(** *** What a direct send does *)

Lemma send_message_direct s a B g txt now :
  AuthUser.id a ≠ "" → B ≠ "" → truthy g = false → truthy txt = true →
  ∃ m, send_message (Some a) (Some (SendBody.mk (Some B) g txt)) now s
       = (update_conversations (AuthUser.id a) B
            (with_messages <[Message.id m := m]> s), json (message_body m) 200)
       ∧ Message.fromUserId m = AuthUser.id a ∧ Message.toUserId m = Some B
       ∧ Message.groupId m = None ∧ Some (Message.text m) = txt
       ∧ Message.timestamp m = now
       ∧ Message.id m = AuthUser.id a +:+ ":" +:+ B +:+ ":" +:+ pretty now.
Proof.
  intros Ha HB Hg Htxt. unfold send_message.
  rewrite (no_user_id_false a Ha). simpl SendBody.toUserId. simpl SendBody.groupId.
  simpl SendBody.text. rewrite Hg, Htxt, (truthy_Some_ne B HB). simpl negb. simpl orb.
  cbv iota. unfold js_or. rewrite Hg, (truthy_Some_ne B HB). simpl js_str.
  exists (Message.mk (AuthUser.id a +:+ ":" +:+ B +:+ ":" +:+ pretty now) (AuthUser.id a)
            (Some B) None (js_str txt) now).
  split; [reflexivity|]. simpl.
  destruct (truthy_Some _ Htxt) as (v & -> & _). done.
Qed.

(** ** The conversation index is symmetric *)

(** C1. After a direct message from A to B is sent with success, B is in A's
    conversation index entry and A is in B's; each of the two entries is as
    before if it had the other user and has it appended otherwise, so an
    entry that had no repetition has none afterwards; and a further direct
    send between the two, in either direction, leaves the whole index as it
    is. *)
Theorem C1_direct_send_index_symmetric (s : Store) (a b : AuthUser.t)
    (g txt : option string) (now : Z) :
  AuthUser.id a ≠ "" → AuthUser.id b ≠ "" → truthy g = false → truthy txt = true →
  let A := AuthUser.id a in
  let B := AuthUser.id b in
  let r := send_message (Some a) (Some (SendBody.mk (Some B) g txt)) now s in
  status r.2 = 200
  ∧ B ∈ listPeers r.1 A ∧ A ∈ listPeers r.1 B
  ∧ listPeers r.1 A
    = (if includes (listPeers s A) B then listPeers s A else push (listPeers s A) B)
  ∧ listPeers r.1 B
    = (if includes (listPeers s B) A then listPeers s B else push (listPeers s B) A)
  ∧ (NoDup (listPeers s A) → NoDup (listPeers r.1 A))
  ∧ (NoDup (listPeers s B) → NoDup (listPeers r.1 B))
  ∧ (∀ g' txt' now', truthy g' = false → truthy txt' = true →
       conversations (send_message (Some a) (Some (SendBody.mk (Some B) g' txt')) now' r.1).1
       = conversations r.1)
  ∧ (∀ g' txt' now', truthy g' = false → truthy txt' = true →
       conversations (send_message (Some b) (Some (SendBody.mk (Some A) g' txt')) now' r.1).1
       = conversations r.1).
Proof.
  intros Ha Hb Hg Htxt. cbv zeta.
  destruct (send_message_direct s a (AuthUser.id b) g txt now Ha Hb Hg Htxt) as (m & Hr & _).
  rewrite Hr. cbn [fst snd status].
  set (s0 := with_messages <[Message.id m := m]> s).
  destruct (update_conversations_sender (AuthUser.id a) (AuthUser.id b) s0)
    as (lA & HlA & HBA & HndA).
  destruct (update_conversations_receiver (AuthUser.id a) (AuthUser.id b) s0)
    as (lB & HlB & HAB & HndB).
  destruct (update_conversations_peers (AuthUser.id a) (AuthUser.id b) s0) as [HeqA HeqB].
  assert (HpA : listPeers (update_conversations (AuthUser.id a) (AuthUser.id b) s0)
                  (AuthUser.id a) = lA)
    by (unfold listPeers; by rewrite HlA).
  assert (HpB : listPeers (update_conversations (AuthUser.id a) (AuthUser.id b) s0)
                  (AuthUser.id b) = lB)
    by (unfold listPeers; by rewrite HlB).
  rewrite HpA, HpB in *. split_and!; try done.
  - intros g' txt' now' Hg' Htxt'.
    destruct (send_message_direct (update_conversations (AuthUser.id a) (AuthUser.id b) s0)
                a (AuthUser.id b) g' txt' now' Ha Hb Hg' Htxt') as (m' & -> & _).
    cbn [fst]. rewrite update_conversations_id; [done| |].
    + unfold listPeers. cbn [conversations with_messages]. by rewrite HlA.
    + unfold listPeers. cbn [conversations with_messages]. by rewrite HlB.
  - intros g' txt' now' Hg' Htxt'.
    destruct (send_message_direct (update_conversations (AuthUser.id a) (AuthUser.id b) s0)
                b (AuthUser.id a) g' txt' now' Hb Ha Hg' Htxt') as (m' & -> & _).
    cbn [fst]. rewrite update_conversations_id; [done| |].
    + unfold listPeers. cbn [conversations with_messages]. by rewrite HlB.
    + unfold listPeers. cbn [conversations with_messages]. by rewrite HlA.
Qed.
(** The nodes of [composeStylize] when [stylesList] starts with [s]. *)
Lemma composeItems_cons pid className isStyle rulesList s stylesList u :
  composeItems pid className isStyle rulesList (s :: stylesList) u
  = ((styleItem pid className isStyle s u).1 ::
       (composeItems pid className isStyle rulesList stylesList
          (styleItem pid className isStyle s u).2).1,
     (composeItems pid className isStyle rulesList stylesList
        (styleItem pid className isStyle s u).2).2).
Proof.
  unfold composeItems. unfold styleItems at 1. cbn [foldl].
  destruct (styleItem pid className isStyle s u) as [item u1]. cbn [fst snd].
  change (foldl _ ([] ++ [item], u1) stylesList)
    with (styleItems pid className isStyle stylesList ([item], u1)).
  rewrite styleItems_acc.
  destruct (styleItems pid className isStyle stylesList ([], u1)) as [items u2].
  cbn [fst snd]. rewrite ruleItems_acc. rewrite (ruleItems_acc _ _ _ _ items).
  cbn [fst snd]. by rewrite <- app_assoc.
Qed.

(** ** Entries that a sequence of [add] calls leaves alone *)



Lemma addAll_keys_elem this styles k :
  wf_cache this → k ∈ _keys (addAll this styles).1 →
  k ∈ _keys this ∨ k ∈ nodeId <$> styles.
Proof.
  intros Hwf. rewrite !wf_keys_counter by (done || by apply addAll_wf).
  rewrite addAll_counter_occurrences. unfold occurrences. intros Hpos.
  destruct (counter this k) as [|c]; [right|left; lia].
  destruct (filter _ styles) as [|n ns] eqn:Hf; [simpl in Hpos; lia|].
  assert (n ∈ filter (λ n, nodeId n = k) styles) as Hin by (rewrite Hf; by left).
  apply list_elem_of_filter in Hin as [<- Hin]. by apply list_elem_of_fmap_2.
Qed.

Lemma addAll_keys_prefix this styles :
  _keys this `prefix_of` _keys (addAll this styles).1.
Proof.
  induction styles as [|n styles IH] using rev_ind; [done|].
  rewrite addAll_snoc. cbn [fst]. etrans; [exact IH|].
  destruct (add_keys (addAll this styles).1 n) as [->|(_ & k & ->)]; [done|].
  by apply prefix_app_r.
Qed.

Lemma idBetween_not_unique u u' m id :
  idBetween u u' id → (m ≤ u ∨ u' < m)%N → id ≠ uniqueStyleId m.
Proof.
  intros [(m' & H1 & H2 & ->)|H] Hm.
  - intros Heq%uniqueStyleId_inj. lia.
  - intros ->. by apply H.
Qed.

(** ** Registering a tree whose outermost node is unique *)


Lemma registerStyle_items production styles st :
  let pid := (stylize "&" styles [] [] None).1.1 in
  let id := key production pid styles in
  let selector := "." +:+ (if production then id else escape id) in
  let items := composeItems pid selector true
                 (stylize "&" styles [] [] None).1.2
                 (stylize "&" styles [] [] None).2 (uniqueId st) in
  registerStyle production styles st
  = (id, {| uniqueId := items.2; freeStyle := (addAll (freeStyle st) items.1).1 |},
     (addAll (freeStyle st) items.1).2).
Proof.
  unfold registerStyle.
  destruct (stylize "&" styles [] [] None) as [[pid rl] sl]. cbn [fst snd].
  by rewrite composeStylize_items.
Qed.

....

What is needed ▸
The lines to copy run from the start of the records above through the line holding "status r.2 = 200"; give them exactly, both ends included, and nothing else.

Solution to this exercise ▸
(** *** What a direct send does *)

Lemma send_message_direct s a B g txt now :
  AuthUser.id a ≠ "" → B ≠ "" → truthy g = false → truthy txt = true →
  ∃ m, send_message (Some a) (Some (SendBody.mk (Some B) g txt)) now s
       = (update_conversations (AuthUser.id a) B
            (with_messages <[Message.id m := m]> s), json (message_body m) 200)
       ∧ Message.fromUserId m = AuthUser.id a ∧ Message.toUserId m = Some B
       ∧ Message.groupId m = None ∧ Some (Message.text m) = txt
       ∧ Message.timestamp m = now
       ∧ Message.id m = AuthUser.id a +:+ ":" +:+ B +:+ ":" +:+ pretty now.
Proof.
  intros Ha HB Hg Htxt. unfold send_message.
  rewrite (no_user_id_false a Ha). simpl SendBody.toUserId. simpl SendBody.groupId.
  simpl SendBody.text. rewrite Hg, Htxt, (truthy_Some_ne B HB). simpl negb. simpl orb.
  cbv iota. unfold js_or. rewrite Hg, (truthy_Some_ne B HB). simpl js_str.
  exists (Message.mk (AuthUser.id a +:+ ":" +:+ B +:+ ":" +:+ pretty now) (AuthUser.id a)
            (Some B) None (js_str txt) now).
  split; [reflexivity|]. simpl.
  destruct (truthy_Some _ Htxt) as (v & -> & _). done.
Qed.

(** ** The conversation index is symmetric *)

(** C1. After a direct message from A to B is sent with success, B is in A's
    conversation index entry and A is in B's; each of the two entries is as
    before if it had the other user and has it appended otherwise, so an
    entry that had no repetition has none afterwards; and a further direct
    send between the two, in either direction, leaves the whole index as it
    is. *)
Theorem C1_direct_send_index_symmetric (s : Store) (a b : AuthUser.t)
    (g txt : option string) (now : Z) :
  AuthUser.id a ≠ "" → AuthUser.id b ≠ "" → truthy g = false → truthy txt = true →
  let A := AuthUser.id a in
  let B := AuthUser.id b in
  let r := send_message (Some a) (Some (SendBody.mk (Some B) g txt)) now s in
  status r.2 = 200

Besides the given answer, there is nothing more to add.